While the 1954 Bowman football set may not have had the eye appeal of the ’53 set, the design was still catchy enough to entice collectors.
The ’54 set displayed more action shots, albeit posed ones, and there were a few posed head shots. In addition to the photo, the card front features a white pennant with the player’s name, team and team logo.
For the most part, these cards take on a vertical design. The card has a white border, and the photograph it frames has rounded corners as opposed to the traditional four corners.
The card backs are divided into two distinct parts, kind of a 40-60 split. The left side shows the player’s name and position inside an outlined football, the card number is at the top left encased in an orange box, with the team name directly to its right. The player’s vital statistics (age, height, weight, residence, college) are positioned below the football, and there is a trivia question beneath that (the answer is upside down below the question).
The right-hand side of the card contains a brief description of the player’s feats in 1953, with a statistical breakdown of passing, receiving and “carrying” (rushing). There are rules explanations for players who don’t garner statistics, like offensive linemen, for example.
1954 Bowman Football Rookie Cards
Key rookies in this set are George Blanda (card No. 23) and Doug Atkins (No. 4). Some of the big stars include Norm Van Brocklin (No. 8), Frank Gifford (No. 55), Otto Graham (No. 40) and Y.A. Tittle (No. 42). The final card in the set, No. 128, belongs to John Lattner, who was the 1953 Heisman Trophy winner. And the longest last name in the set has to go to card No. 124, Bob Hoernschemeyer.
Errors and Variations
There are a couple of mistakes in the set, too. Card No. 97 of Tom Finnan also has a variation with his last name spelled as “Finnin.” Card No. 102 has two spelling variations—Elmer Tunnell (the correct one) and Elmer Tunnel. On card No. 49, the last name of Lynn Chandnois is spelled Chadnois in one variation and correctly in the other.
The card of Whizzer White (No. 125) is a little deceiving. The card is not that of the future Supreme Court justice (Byron White), but of Willford Parley “Whizzer” White, a former Chicago Bears halfback who hadn’t played in the NFL since 1952. The Whizzer in this set was the father of former Dallas Cowboys quarterback Danny White (whose given name is Wilford Daniel White).

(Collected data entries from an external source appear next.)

(* ===== verification/State.v ===== *)
(** * Canonical state queries

    [include/cluster_fabric/cluster_state.hpp] and the first part of
    [src/cluster_state.cpp]: the predicates on [ClusterState] that the engine,
    the invariant checks and the readiness contract share. *)

From S2P Require Import Prelude Identity Counter Taxonomy Evidence Types.

(** The default-constructed state. *)
Definition no_generations : DomainGenerations :=
  MkGenerations no_ctr no_ctr no_ctr no_ctr no_ctr no_ctr no_ctr no_ctr.

Definition no_topology_record : TopologyEpochRecord :=
  MkTopologyRecord no_ctr no_ctr ts_unknown stamp_unknown "".

Definition empty_state : ClusterState :=
  MkState no_id no_ctr no_ctr no_ctr no_ctr no_ctr no_ctr no_ctr no_ctr no_ctr no_generations
    no_ctr no_ctr CL_Declared default_contract no_topology_record
    ∅ ∅ ∅ ∅ ∅ ∅ ∅ ∅ ∅ ∅ ∅ [] [] [] ts_unknown ts_unknown.

(** ** Membership *)

Definition is_active (record : RackRecord) : bool := bool_decide (rk_membership record = Mem_Active).

Definition is_current_active (record : RackRecord) : bool :=
  is_active record && rk_authoritative_current record.

Definition needs_revalidation (record : RackRecord) : bool :=
  if negb (is_active record) then false else
  if decide (rr_currentness (rk_reference record) = Cur_RevalidationRequired) then true else
  requires_revalidation (rr_evidence (rk_reference record)).

Definition domain_is_current (header : DomainHeader) : bool := is_current (dh_evidence header).

Definition domain_needs_revalidation (header : DomainHeader) : bool :=
  requires_revalidation (dh_evidence header).

Definition has_rack (s : ClusterState) (rack : RackId) : bool := bool_decide (is_Some (cs_racks s !! rack)).

(** A rack that is only registered carries membership UNKNOWN and is not a
    member. *)
Definition is_rack_member (s : ClusterState) (rack : RackId) : bool :=
  match cs_racks s !! rack with
  | Some record => bool_decide (rk_membership record ≠ Mem_Unknown)
  | None => false
  end.

Definition is_boot_fenced (s : ClusterState) (boot : RackAgentBootId) : bool :=
  existsb (λ fenced, bool_decide (fa_boot fenced = boot)) (cs_fenced_authorities s).

Definition is_rack_retired (s : ClusterState) (rack : RackId) : bool :=
  existsb (λ retired, bool_decide (ri_rack retired = rack)) (cs_retired_racks s).

(** The number of elements of a list that satisfy a test, as a counting loop. *)
Definition count_if {A} (f : A → bool) (l : list A) : N := size (List.filter f l).

Definition current_rack_count (s : ClusterState) : N :=
  count_if (λ e, is_current_active e.2) (entries (cs_racks s)).

(** ** Facts *)

Lemma existsb_elem {A} (f : A → bool) l : existsb f l = true ↔ ∃ x, x ∈ l ∧ f x = true.
Proof. rewrite existsb_exists. by setoid_rewrite <- list_elem_of_In. Qed.

Lemma is_boot_fenced_spec s boot :
  is_boot_fenced s boot = true ↔ ∃ f, f ∈ cs_fenced_authorities s ∧ fa_boot f = boot.
Proof. unfold is_boot_fenced. rewrite existsb_elem. by setoid_rewrite bool_decide_eq_true. Qed.

Lemma is_rack_retired_spec s rack :
  is_rack_retired s rack = true ↔ ∃ r, r ∈ cs_retired_racks s ∧ ri_rack r = rack.
Proof. unfold is_rack_retired. rewrite existsb_elem. by setoid_rewrite bool_decide_eq_true. Qed.

Lemma has_rack_spec s rack : has_rack s rack = true ↔ ∃ r, cs_racks s !! rack = Some r.
Proof. unfold has_rack. by rewrite bool_decide_eq_true. Qed.

Lemma is_rack_member_spec s rack :
  is_rack_member s rack = true ↔
  ∃ r, cs_racks s !! rack = Some r ∧ rk_membership r ≠ Mem_Unknown.
Proof.
  unfold is_rack_member. destruct (cs_racks s !! rack) as [r|]; [|naive_solver].
  rewrite bool_decide_eq_true. naive_solver.
Qed.

Lemma count_if_0 {A} (f : A → bool) l : count_if f l = 0%N ↔ ∀ x, x ∈ l → f x = false.
Proof.
  unfold count_if, size. induction l as [|x l IH]; simpl; [set_solver|].
  destruct (f x) eqn:E; simpl.
  - split; [lia|]. intros H. specialize (H x). rewrite E in H. set_solver.
  - rewrite IH. set_solver.
Qed.

#[global] Instance filter_bool_perm {A} (f : A → bool) :
  Proper ((≡ₚ) ==> (≡ₚ)) (List.filter f).
Proof.
  intros l k. induction 1 as [|x l k ? IH|x y l|]; simpl; [done| | |by etrans].
  - by destruct (f x); [rewrite IH|].
  - destruct (f x), (f y); try done. apply Permutation_swap.
Qed.

(** The count of a map does not depend on the iteration order. *)
Lemma count_if_entries {K V} `{Countable K} `{!Less K} (f : V → bool) (m : gmap K V) :
  count_if (λ e, f e.2) (entries m) = N.of_nat (base.size (filter (λ e, f e.2 = true) m)).
Proof.
  unfold count_if, size. f_equal. unfold entries.
  transitivity (length (List.filter (λ e, f e.2) (map_to_list m))).
  - apply Permutation_length. rewrite (sort_by_perm _ (map_to_list m)). done.
  - induction m as [|i x m Hi IH] using map_ind.
    + by rewrite map_to_list_empty, map_filter_empty, map_size_empty.
    + rewrite (Permutation_length (filter_bool_perm _ _ _ (map_to_list_insert m i x Hi))). simpl.
      destruct (f x) eqn:E.
      * rewrite map_filter_insert_True by done. rewrite map_size_insert_None by
          (apply map_lookup_filter_None; left; done). simpl. by rewrite IH.
      * rewrite map_filter_insert_False by (simpl; congruence).
        by rewrite delete_id.
Qed.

Considering the age and the stars included, prices for 1954 Bowman Football cards aren’t sky high. In fact, it’s one we’ve identified as one of five undervalued vintage football sets. Predictably, the Blanda rookie card gets a good deal of attention, and the Gifford card also can be found for a reasonable price — even graded cards are affordable. Lattner cards are also plentiful on eBay.
1954 Bowman Football complete sets can usually be found for $500-$2,000 depending on grade.